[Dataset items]

****************

(** [run_simulation] on at least two iterations, with a flow and a
    controller that can be built. *)
Lemma run_simulation_returns (p : SimulationProblem FlowSpec) (flow : Flow)
    (cont0 : Controller) (Q : Z -> R -> Controller -> Prop) :
  let sim_params := simulation_params FlowSpec p in
  let timestep := timestep_s FlowSpec sim_params in
  let iters := py_int (total_time_s FlowSpec sim_params / timestep) in
  (forall (k : Z) (x : R) (pos targ : R * R) (c c' c'' : Controller)
          (v : vec3) (b : bool),
      Q k x c -> get_control_vel pos targ c = (c', inr v) ->
      evaluate_convergence c' = (c'', inr b) ->
      Q (k + 1)%Z (x + norm3 v * timestep) c'') ->
  Q 0%Z 0 cont0 ->
  timestep <> 0 -> (2 <= iters)%Z ->
  GyreFlow_new (flow_spec FlowSpec sim_params) = inr flow ->
  Controller_new flow (flow_ori FlowSpec sim_params)
                 (flow_dir FlowSpec sim_params) timestep = inr cont0 ->
  exists (out : SimulationOutput Flow) (k : Z),
    run_simulation p = inr (out, radius FlowSpec p) /\
    (1 <= k <= iters - 1)%Z /\
    Swimmer.life (modboat Flow out) = k /\
    Swimmer.life (struct Flow out) = k /\
    Swimmer.lifespan (modboat Flow out) = iters /\
    Swimmer.lifespan (struct Flow out) = iters /\
    Swimmer.timestamps (modboat Flow out) = step_times timestep k /\
    Swimmer.timestamps (struct Flow out) = step_times timestep k /\
    success_time Flow out = timestep * IZR k /\
    (success Flow out = false -> k = (iters - 1)%Z) /\
    (exists c : Controller, Q k (control_cost Flow out) c) /\
    flow_model Flow out = flow /\
    out_id_number Flow out = id_number FlowSpec p.
Proof.
  intros sim_params timestep iters HQ HQ0 Hts Hiters Hflow Hcont.
  destruct (Swimmer.init (modboat_start_pos FlowSpec p) iters)
    as [e | boat0] eqn:Hb.
  { rewrite init_positive in Hb by lia. discriminate. }
  destruct (Swimmer.init (struct_start_pos FlowSpec p) iters)
    as [e | strc0] eqn:Hs.
  { rewrite init_positive in Hs by lia. discriminate. }
  assert (Hinv0 : after_steps Controller iters timestep (1 - 1)
                    (mk_locals Controller boat0 strc0 cont0 false 0 None)).
  { unfold after_steps. cbn [boat strc].
    split; [exact (init_wf _ _ _ Hb) |]. split; [exact (init_wf _ _ _ Hs) |].
    rewrite (init_timestamps _ _ _ Hb), (init_timestamps _ _ _ Hs).
    apply init_inv in Hb as [_ ->]. apply init_inv in Hs as [_ ->].
    repeat split. }
  destruct (for_loop_returns iters timestep flow Q HQ
              (Z.to_nat (iters - 1)) 1%Z _ Hinv0)
    as (s' & k & Hrun & Hk & Hinv & Hq & Ht & Hres); [exact HQ0 | lia | lia |].
  replace (1 + Z.of_nat (Z.to_nat (iters - 1)))%Z with iters in Hrun by lia.
  destruct (Ht ltac:(lia)) as [Hk1 Htk].
  destruct Hinv as (_ & _ & Hlb & Hls & Hsb & Hss & Htb & Htss).
  eexists. exists k. split.
  { unfold Simulation.run_simulation.
    fold sim_params. fold timestep.
    destruct (Req_dec_T timestep 0); [contradiction |].
    fold iters. rewrite Hb, Hs, Hflow, Hcont, Hrun, Htk. reflexivity. }
  cbn [modboat struct success success_time control_cost flow_model
       out_id_number].
  split; [lia |]. repeat (split; [assumption || reflexivity |]).
  split.
  { intros Hfalse. destruct Hres as [Htrue | [_ Hkk]]; [congruence | lia]. }
  split; [exists (cont Controller s'); exact Hq |]. split; reflexivity.
Qed.

Lemma lookup_map {A B : Type} (f : A -> B) (l : list A) :
  forall i : nat, map f l !! i = option_map f (l !! i).
Proof.
  induction l as [| x l IH]; intros [| i]; cbn; try reflexivity. apply IH.
Qed.

Lemma step_times_lookup (timestep : R) (k : Z) (i : nat) (a : R) :
  step_times timestep k !! i = Some a -> a = timestep * IZR (Z.of_nat i).
Proof.
  unfold step_times. destruct i as [| j]; intros H.
  - change (Some 0 = Some a) in H. injection H as <-.
    change (Z.of_nat 0) with 0%Z. rewrite Rmult_0_r. reflexivity.
  - change (map (fun ii => timestep * IZR ii) (py_range 1 (k + 1)) !! j
            = Some a) in H.
    unfold py_range in H. rewrite map_map, lookup_map in H.
    destruct (seq 0 (Z.to_nat (k + 1 - 1)) !! j) as [x |] eqn:Hx;
      [| discriminate].
    apply lookup_seq in Hx as [-> _]. cbn [option_map] in H.
    injection H as <-. f_equal. f_equal. lia.
Qed.

Lemma step_times_increase (timestep : R) (k : Z) :
  0 < timestep -> strictly_increasing (step_times timestep k).
Proof.
  intros Hts i j a b Hij Ha Hb.
  apply step_times_lookup in Ha as ->. apply step_times_lookup in Hb as ->.
  apply Rmult_lt_compat_l; [exact Hts |]. apply IZR_lt. lia.
Qed.

(** X14. [run_simulation] never exhausts a swimmer. Whenever the step
    count [iters = int(total_time_s / timestep_s)] is at least [2] and the
    flow and the controller can be built, the run returns normally after
    some [k] turns of the loop with [1 <= k <= iters - 1]: both swimmers
    were built with lifespan [iters] and both end at [life = k], within
    the lifespan; the reported time is [timestep_s * k]; and a run that
    reports no success has used all [iters - 1] turns. *)
Theorem simulation_stays_within_lifespan (p : SimulationProblem FlowSpec)
    (flow : Flow) (cont0 : Controller) :
  let sim_params := simulation_params FlowSpec p in
  let timestep := timestep_s FlowSpec sim_params in
  let iters := py_int (total_time_s FlowSpec sim_params / timestep) in
  timestep <> 0 -> (2 <= iters)%Z ->
  GyreFlow_new (flow_spec FlowSpec sim_params) = inr flow ->
  Controller_new flow (flow_ori FlowSpec sim_params)
                 (flow_dir FlowSpec sim_params) timestep = inr cont0 ->
  exists (out : SimulationOutput Flow) (k : Z),
    run_simulation p = inr (out, radius FlowSpec p) /\
    (1 <= k <= iters - 1)%Z /\
    Swimmer.life (modboat Flow out) = k /\
    Swimmer.life (struct Flow out) = k /\
    Swimmer.lifespan (modboat Flow out) = iters /\
    Swimmer.lifespan (struct Flow out) = iters /\
    success_time Flow out = timestep * IZR k /\
    (success Flow out = false -> k = (iters - 1)%Z).
Proof.
  intros sim_params timestep iters Hts Hiters Hflow Hcont.
  destruct (run_simulation_returns p flow cont0 (fun _ _ _ => True))
    as (out & k & Hrun & Hk & Hlb & Hls & Hsb & Hss & _ & _ & Ht & Hres & _);
    try assumption; try exact I.
  { intros. exact I. }
  exists out, k. repeat (split; [assumption |]). exact Hres.
Qed.
(** When it resolves, the value is the list of the article ids of the
    matched mentions of one text, in the spelling of that text. *)
Lemma getArticleIdsForEntity_Resolved (entity : string) (start end_ : option Z)
    (st : store) (ids : list string) :
  EntitiesDB.getArticleIdsForEntity entity start end_ st = Some (JS.Resolved ids) →
  ∃ re text,
    RegExp.compile (EntitiesDB.entity_pattern entity) = Some re
    ∧ ids ≠ []
    ∧ ids = Entity.article_id <$>
              filter (λ d, Entity.text d = text)
                (EntitiesDB.ids_matched re (Spec.window_start start)
                   (Spec.window_end end_) (entities st)).
Proof.
  unfold EntitiesDB.getArticleIdsForEntity, Spec.window_start, Spec.window_end.
  destruct (RegExp.compile _) as [re|]; [|done].
  unfold EntitiesDB.ids_pipeline. cbv zeta.
  set (matched := EntitiesDB.ids_matched _ _ _ _).
  destruct (map_to_list _) as [|[k v] kvs] eqn:Hl; simpl; [done|].
  intros [= <-]. exists re, k. split; [done|].
  assert (Hk : Mongo.group Entity.text Mongo.push_step matched !! k = Some v).
  { apply elem_of_map_to_list. rewrite Hl. apply list_elem_of_here. }
  rewrite group_lookup, push_fold in Hk.
  destruct (filter _ matched) as [|d ds] eqn:Hf; [done|].
  injection Hk as <-. split; [done|]. fold matched. by rewrite Hf.
Qed.

Lemma ids_pipeline_nil_iff (re : RegExp.t) (s e : Z) (coll : gmap string Entity.t) :
  EntitiesDB.ids_pipeline re s e coll = [] ↔ EntitiesDB.ids_matched re s e coll = [].
Proof.
  split; [|apply ids_pipeline_nil].
  unfold EntitiesDB.ids_pipeline.
  intros H%fmap_nil_inv%map_to_list_empty_iff. by apply group_empty in H.
Qed.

****************

Exactly the lines above from the one with "- change (map" to the one with "Lemma step_times_increase (timestep", both included, are to be quoted; leave the rest out.

  - change (map (fun ii => timestep * IZR ii) (py_range 1 (k + 1)) !! j
            = Some a) in H.
    unfold py_range in H. rewrite map_map, lookup_map in H.
    destruct (seq 0 (Z.to_nat (k + 1 - 1)) !! j) as [x |] eqn:Hx;
      [| discriminate].
    apply lookup_seq in Hx as [-> _]. cbn [option_map] in H.
    injection H as <-. f_equal. f_equal. lia.
Qed.

Lemma step_times_increase (timestep : R) (k : Z) :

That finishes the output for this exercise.